1982 Anayasası’nın hangi maddesinde, uluslararası antlaşmaların cumhurbaşkanının onaylanması ve yayınlanmasıyla yürürlüğe gireceği de belirtilmektedir?
101 |
102 |
103 |
104 |
105 |
1982 Anayasası’nın 104. maddesinde, uluslararası antlaşmaların cumhurbaşkanının onaylanması ve yayınlanmasıyla yürürlüğe gireceği de belirtilmektedir.
14.Soru
NATO’nun işleri büyük ölçüde hangi kuruma bağlanmıştır?
NATO işlerinin büyük ölçüde İktisadi İşbirliği Teşkilatı Genel Sekreterliğine bağlanmıştır. |
Birleşmiş Milletler nezdinde ilk Daimi Temsilciliğine bağlanmıştır. |
Hariciye Vekili’nin altında, bir Müsteşar sorumlu olmuştur. |
Milletlerarası İktisadi İş birliği Teşkilatına bağlanmıştır. |
NATO işlerinin büyük ölçüde Hariciye Vekaletine bağlanmıştır. |
Soğuk Savaş döneminde teşkilatla ilgili en önemli değişiklik, 1952’de Türkiye’nin NATO’ya üye olması üzerine bu örgütle ilişkilerin, askerî niteliği yanında siyasi ağırlığı gözönünde tutularak NATO işlerinin büyük ölçüde Hariciye Vekaletine bağlanmasıdır
15.Soru
Hariciye Vekaleti aşağıda belirtilen hangi yılda kalıcı bir yapıya kavuşturulmuştur?
1927 |
1928 |
1929 |
1930 |
1931 |
Hariciye Vekaleti 1927 yılında kalıcı bir yapıya kavuşturulmuştur.
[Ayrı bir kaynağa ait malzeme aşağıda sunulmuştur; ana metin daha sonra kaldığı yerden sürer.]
(* ===== verification/Syscall.v ===== *)
(** * System calls

    [kernel/src/syscall.rs], with the arguments and the result in the trap frame
    ([kernel/src/arch/riscv/trap/trap_frame.rs]) and the numbers of
    [kernel/src/arch/riscv/syscall.rs].

    [me] is the task the hart runs.  A system call may give the hart to another
    task: it then stops with [Away], the task the hart goes on with, and what is
    left to do when [me] runs again.  A page fault of the kernel on user memory
    that the memory manager does not resolve ends the task, so nothing is left.

    [sys_read] and [sys_write] take a buffer from the kernel's heap and give it
    back at their end; its contents are lists here.  A read of the console is one
    step of its node; its waiting is in the file on the console. *)

From S2P Require Import Prelude Errors Kmalloc Vfs Addr Sv39 FrameAllocator PageMeta PageTable PageMap PageFork MemMgr MemFault UserMem UserView ForkView KernelMap TaskSpace Elf ElfLoad InitStack InOrder Registers FileTable TaskPool Sched TaskNew.

(** ** Numbers *)

Abbreviation SYS_IOCTL := 29.
Abbreviation SYS_OPEN := 56.
Abbreviation SYS_CLOSE := 57.
Abbreviation SYS_READ := 63.
Abbreviation SYS_WRITE := 64.
Abbreviation SYS_READV := 65.
Abbreviation SYS_WRITEV := 66.
Abbreviation SYS_PREADV := 69.
Abbreviation SYS_PWRITEV := 70.
Abbreviation SYS_EXIT := 93.
Abbreviation SYS_SLEEP_MS := 101.
Abbreviation SYS_GETTID := 178.
Abbreviation SYS_BRK := 214.
Abbreviation SYS_CLONE := 220.
Abbreviation SYS_WAIT := 260.
Abbreviation SYS_SHUTDOWN := 5.
Abbreviation SYS_SPAWN := 6.

(** [Flags] of [syscall_open], in the order of the source. *)
Abbreviation O_CREAT := 0x40.
Abbreviation O_EXCL := 0x80.
Definition open_flags : list Z :=
  [0; 0x1; 0x2; 0x3; O_CREAT; O_EXCL; 0x100; 0x200; 0x400; 0x800; 0x1000; 0x2000; 0x4000; 0x8000;
   0x10000; 0x20000; 0x40000; 0x80000; 0x101000; 0x200000; 0x410000].
Definition open_flags_all : Z := foldr Z.lor 0 open_flags.

(** ** How a call ends *)

Inductive Resume := Never | SleepDone | WaitDone (out_wstatus : Z).
Inductive Stop := Failed (e : Error) | Away (tp : Z) (rest : Resume).

Section syscalls.
Context {S N : Type} `{HV : VNode S N} `{EC : ElfCrate} `{BF : Bitflags} {FB : FromBits} {MU : Mmu}.

(** [crate::vfs::open] and [create], the console's node, and [trap_resume]. *)
Context (vfs_open vfs_create : list Z → M S VfsError (File N)) (console : N) (trap_resume_ptr : Z).

Abbreviation Kernel := (Kernel (S := S) (N := N)).
Abbreviation KN := (M Kernel Error).
Abbreviation SY := (M Kernel Stop).

(** An operation that fails with an error. *)
Definition failing {A} (m : KN A) : SY A := λ s,
  match m s with
  | (Ok a, s') => (Ok a, s')
  | (Err e, s') => (Err (Failed e), s')
  | (Panic, s') => (Panic, s')
  | (Diverge, s') => (Diverge, s')
  end.

(** The hart goes on with [tp]. *)
Definition switched (me tp : Z) (rest : Resume) : SY unit :=
  if tp =? me then ret tt else fail (Away tp rest).

(** ** The trap frame *)

(** [TrapFrame::get_arg], [get_arg_as] for a type whose largest value is [max],
    [get_syscall] and [set_syscall_return_value]. *)
Definition get_arg (tf i : Z) : SY Z := gets (λ s, word_at (tf + 8 * (A0 + i)) (mem (memory (k_sys s)))).
Definition get_arg_as (max tf i : Z) : SY Z :=
  let! v := get_arg tf i in if v <=? max then ret v else fail (Failed InvalidArgs).
Definition get_syscall (tf : Z) : KN Z := gets (λ s, word_at (tf + 8 * (A0 + 7)) (mem (memory (k_sys s)))).
Definition set_syscall_return_value (tf v : Z) : KN unit := on_mem (set_word (tf + 8 * A0) (as_usize v)).

Definition u32_MAX : Z := 2 ^ 32 - 1.
Definition i8_MAX : Z := 127.
Definition isize_MAX : Z := 2 ^ 63 - 1.

(** ** Parts of the kernel *)

(** [load_core_ctx().current_task]. *)
Definition current_task (me : Z) : SY Z :=
  failing (let! c := sys_op (load_core_ctx me) in let! k := sys_op (core_of c) in ret (current k)).

(** A fault that is not resolved: [on_page_fault] ends the task. *)
Definition killed {A} (me : Z) : SY A :=
  let! task := current_task me in
  let! tp := failing (sys_op (exit me task (-1))) in
  if tp =? me then diverge else fail (Away tp Never).

(** A copy from or to the memory of the task. *)
Definition user_op {A} (me : Z) (op : UM A) : SY A :=
  let! t := failing (sys_op (task_of me)) in
  λ s, let '(o, sp) := op (mkSpace (t_mm t) (memory (k_sys s))) in
       let s' := set_sys (set_tasks (alter (set_t_mm (mm sp)) me (tasks (k_sys s))) (set_memory (km sp) (k_sys s))) s in
       match o with
       | Ok a => (Ok a, s')
       | Err Killed => killed me s'
       | Panic => (Panic, s')
       | Diverge => (Diverge, s')
       end.

(** An operation of the filesystems, and one of an open file. *)
Definition fs_op {A} (op : M S VfsError A) : SY (A + VfsError) := λ s,
  let '(o, fs) := attempt (E' := Stop) op (k_fs s) in (o, set_fs fs s).
Definition file_op {A} (r : nat) (op : File N → M S VfsError (A * File N)) : SY A :=
  let! f := (λ s, (unwrap (k_files s !! r), s)) in
  let! x := fs_op (op f) in
  match x with
  | inr e => fail (Failed (error_of_vfs e))
  | inl (a, f') => modify (λ s, set_files (<[r := f']> (k_files s)) s) ;;; ret a
  end.

(** [file_table.lock().get_file(fd)] of the current task. *)
Definition current_file (me fd : Z) : SY nat :=
  let! task := current_task me in
  let! t := failing (sys_op (task_of task)) in
  lift (ok_or (get_file fd (t_files t)) (Failed NotFound)).

(** [file_table.lock().add_file(file)]. *)
Definition add_current_file (me : Z) (file : File N) : SY Z :=
  let! task := current_task me in
  let! t := failing (sys_op (task_of task)) in
  λ s, let '(fd, t', fs) := add_file file (t_files t) (k_files s) in
       (Ok (Z.of_nat fd), set_sys (set_tasks (alter (set_t_files t') task (tasks (k_sys s))) (k_sys s)) (set_files fs s)).

(** ** The calls *)

(** A path in user memory, up to its zero. *)
Definition user_path (me path : Z) : SY (list Z) :=
  let! (bs, stopped) := user_op me (buf_copy_from_user_until (Z.to_nat MAX_FILE_PATH_LENGTH) path 0 (λ b, b =? 0)) in
  if negb stopped then fail (Failed InvalidArgs) else
  if decide (bs = []) then fail (Failed InvalidArgs) else ret bs.

(** [sys_open]. *)
Definition sys_open (me path flags : Z) : SY Z :=
  let! flags := lift (ok_or (bf_from_bits open_flags_all flags) (Failed InvalidArgs)) in
  let! kpath := user_path me path in
  let! r := fs_op (vfs_open kpath) in
  match r with
  | inl file =>
      if bf_contains flags (bf_bitor O_CREAT O_EXCL) then fail (Failed (EErrno EExist))
      else add_current_file me file
  | inr VfsNotFound =>
      if negb (bf_contains flags O_CREAT) then fail (Failed (error_of_vfs VfsNotFound)) else
      let! r := fs_op (vfs_create kpath) in
      match r with
      | inl file => add_current_file me file
      | inr err => fail (Failed (error_of_vfs err))
      end
  | inr err => fail (Failed (error_of_vfs err))
  end.

(** [sys_close]. *)
Definition sys_close (me fd : Z) : SY unit :=
  let! task := current_task me in
  let! t := failing (sys_op (task_of task)) in
  let '(r, files) := close_file fd (t_files t) in
  failing (sys_op (on_task task (set_t_files files))) ;;;
  lift (ok_or r (Failed (EErrno EBadF))) ;;;
  ret tt.

(** An operation of the kernel's heap.  A wild access has no result. *)
Definition heap_op {A} (op : HM A) : SY A := λ s,
  match op (k_heap s) with
  | (Ok a, h) => (Ok a, set_heap h s)
  | (Err Wild, h) => (Diverge, set_heap h s)
  | (Panic, h) => (Panic, set_heap h s)
  | (Diverge, h) => (Diverge, set_heap h s)
  end.

(** [let mut kbuf = Vec::new(); kbuf.resize(count, 0)], and what is done with the
    buffer until it is dropped.  A [Vec] larger than [isize::MAX] panics, and one of
    bytes has room for at least 8.  A task that does not come back never drops it. *)
Definition with_kbuf {A} (count : Z) (body : SY A) : SY A :=
  assert (count <=? isize_MAX) ;;;
  let! kbuf := heap_op (Kmalloc.alloc (Z.max 8 count) 1) in
  heap_op (modify (clobber kbuf count)) ;;;
  let! r := attempt body in
  match r with
  | inl a => heap_op (Kmalloc.dealloc kbuf) ;;; ret a
  | inr (Failed e) => heap_op (Kmalloc.dealloc kbuf) ;;; fail (Failed e)
  | inr (Away tp rest) => fail (Away tp rest)
  end.

(** [sys_read]. *)
Definition sys_read (me fd buf count : Z) : SY Z :=
  if count =? 0 then ret 0 else
  let! file := current_file me fd in
  with_kbuf count
    (let! bs := file_op file (λ f, file_read f count) in
     user_op me (buf_copy_into_user buf 0 bs) ;;;
     ret (Z.of_nat (length bs))).

(** [sys_write]. *)
Definition sys_write (me fd buf count : Z) : SY Z :=
  if count =? 0 then ret 0 else
  let! file := current_file me fd in
  with_kbuf count
    (let! kbuf := user_op me (buf_copy_from_user (Z.to_nat count) buf) in
     file_op file (λ f, file_write f kbuf)).

(** [IoVecIn] and [IoVecOut]: the base and the length. *)
Definition read_iovec (me io_vec : Z) : SY (Z * Z) :=
  let! bs := user_op me (ptr_copy_from_user 16 io_vec) in
  ret (little_endian_to_Z 8 (take 8 bs), little_endian_to_Z 8 (drop 8 bs)).

(** The loops of [sys_readv] and [sys_writev], with the call for one part. *)
Fixpoint iov_loop (part : Z → Z → SY Z) (me : Z) (n : nat) (io_vec total : Z) : SY Z :=
  match n with
  | O => ret total
  | Datatypes.S n' =>
      let! (iov_base, requested) := read_iovec me io_vec in
      let! r := attempt (part iov_base requested) in
      match r with
      | inr (Away tp rest) => fail (Away tp rest)
      | inr (Failed err) => if negb (total =? 0) then ret total else fail (Failed err)
      | inl done =>
          let! total := lift (ok_or (checked_add 64 total done) (Failed Overflow)) in
          if done <? requested then ret total else
          match n' with
          | O => ret total
          | _ =>
              let! next := failing (lift (user_ptr_offset 16 io_vec 1)) in
              let! io_vec := lift (ok_or next (Failed InvalidArgs)) in
              iov_loop part me n' io_vec total
          end
      end
  end.

(** [sys_readv] and [sys_writev]. *)
Definition sys_readv (me fd io_vec len : Z) : SY Z := iov_loop (sys_read me fd) me (Z.to_nat len) io_vec 0.
Definition sys_writev (me fd io_vec len : Z) : SY Z := iov_loop (sys_write me fd) me (Z.to_nat len) io_vec 0.

(** [sys_exit]. *)
Definition sys_exit (me exit_code : Z) : SY unit :=
  let! task := current_task me in
  let! tp := failing (sys_op (exit me task exit_code)) in
  switched me tp Never.

(** [sys_sleep_ms]. *)
Definition sys_sleep_ms (me time_ms : Z) : SY unit :=
  let! tp := failing (sys_op (sleep_current_task me time_ms)) in
  switched me tp SleepDone.

(** [sys_gettid]. *)
Definition sys_gettid (me : Z) : SY Z := current_task me.

(** [sys_brk]. *)
Definition sys_brk (me brk : Z) : SY Z :=
  let! task := current_task me in
  failing (sys_op (task_mm task (do_brk brk))).

(** [sys_wait]: [wait_done] is what follows the call of [task::wait]. *)
Definition wait_done (me out_wstatus pid exit_code : Z) : SY Z :=
  user_op me (ptr_copy_into_user out_wstatus (Z_to_little_endian 4 8 (raw_wait_status (WExited exit_code)))) ;;;
  ret pid.
Definition wait_again (me out_wstatus : Z) : SY Z :=
  let! task := current_task me in
  let! (pid, exit_code) := failing (sys_op (wait_resume me task)) in
  wait_done me out_wstatus pid exit_code.
Definition sys_wait (me out_wstatus : Z) : SY Z :=
  let! task := current_task me in
  let! r := failing (sys_op (wait me task)) in
  match r with
  | inl (pid, exit_code) => wait_done me out_wstatus pid exit_code
  | inr tp => switched me tp (WaitDone out_wstatus) ;;; wait_again me out_wstatus
  end.

(** The loop of [sys_spawn] over [argv]: one turn, and all of it. *)
Definition argv_turn (me : Z) (st : Z * list (list Z)) : SY (Z * list (list Z) + list (list Z)) :=
  let '(cur, kargv) := st in
  let! r := user_op me (iter_next cur) in
  match r with
  | None => ret (inr kargv)
  | Some (current_arg, next) =>
      if current_arg =? 0 then ret (inr kargv) else
      let! (karg, stopped) := user_op me (copy_from_user_many_until 128 current_arg (λ b, b =? 0)) in
      if negb stopped then fail (Failed InvalidArgs) else ret (inl (next, kargv ++ [karg]))
  end.
Definition read_argv (me argv : Z) : SY (list (list Z)) := loop (2 ^ 61) (argv_turn me) (argv, []).

(** [sys_spawn]. *)
Definition sys_spawn (me path argv out_pid : Z) : SY unit :=
  let! kpath := user_path me path in
  let! args := read_argv me argv in
  let! task := current_task me in
  let! pid := failing (spawn vfs_open console trap_resume_ptr kpath args (Some task)) in
  user_op me (ptr_copy_into_user out_pid (Z_to_little_endian 8 8 pid)).

(** ** Dispatch *)

Definition SIGCHLD : Z := 17.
Doğru cevap A'dır.
16.Soru
Aşağıda sayılan ülkelerden hangisi “insan hakları” diplomasisi yürütmemektedir?
Norveç |
Çin |
Hollanda |
Kanada |
Avustralya |
Çin gibi bazı ülkeler insan haklarının evrenselliğini reddetmekte, uluslararası forumlarda farklı kültürlerde farklı insan hakları anlayışının geçerli olduğunu savunmaktadır. Bu tarz ülkelerin çoğunluğu evrensel insan haklarının bir Batı kavramı olduğunu ve zaten Batı’nın neo-emperyalist emellerle bu kavramı ülkelerin iç işlerine karışmak için kullandığını savunmaktadırlar. Esasen ancak ülkelerindeki insan hakları durumundan kendini emin hisseden ülkeler dış politikalarının güçlü bir aracı olarak tutarlı ve ilkeli bir ‘insan hakları diplomasisi’ yürütebilmektedir. Bunlar arasında başta İskandinav ülkeleri ile Hollanda, Kanada ve Avustralya’yı saymak mümkündür.
17.Soru
Aşağıdakilerden hangisi "aman" ile ilgili yanlış bir ifadedir?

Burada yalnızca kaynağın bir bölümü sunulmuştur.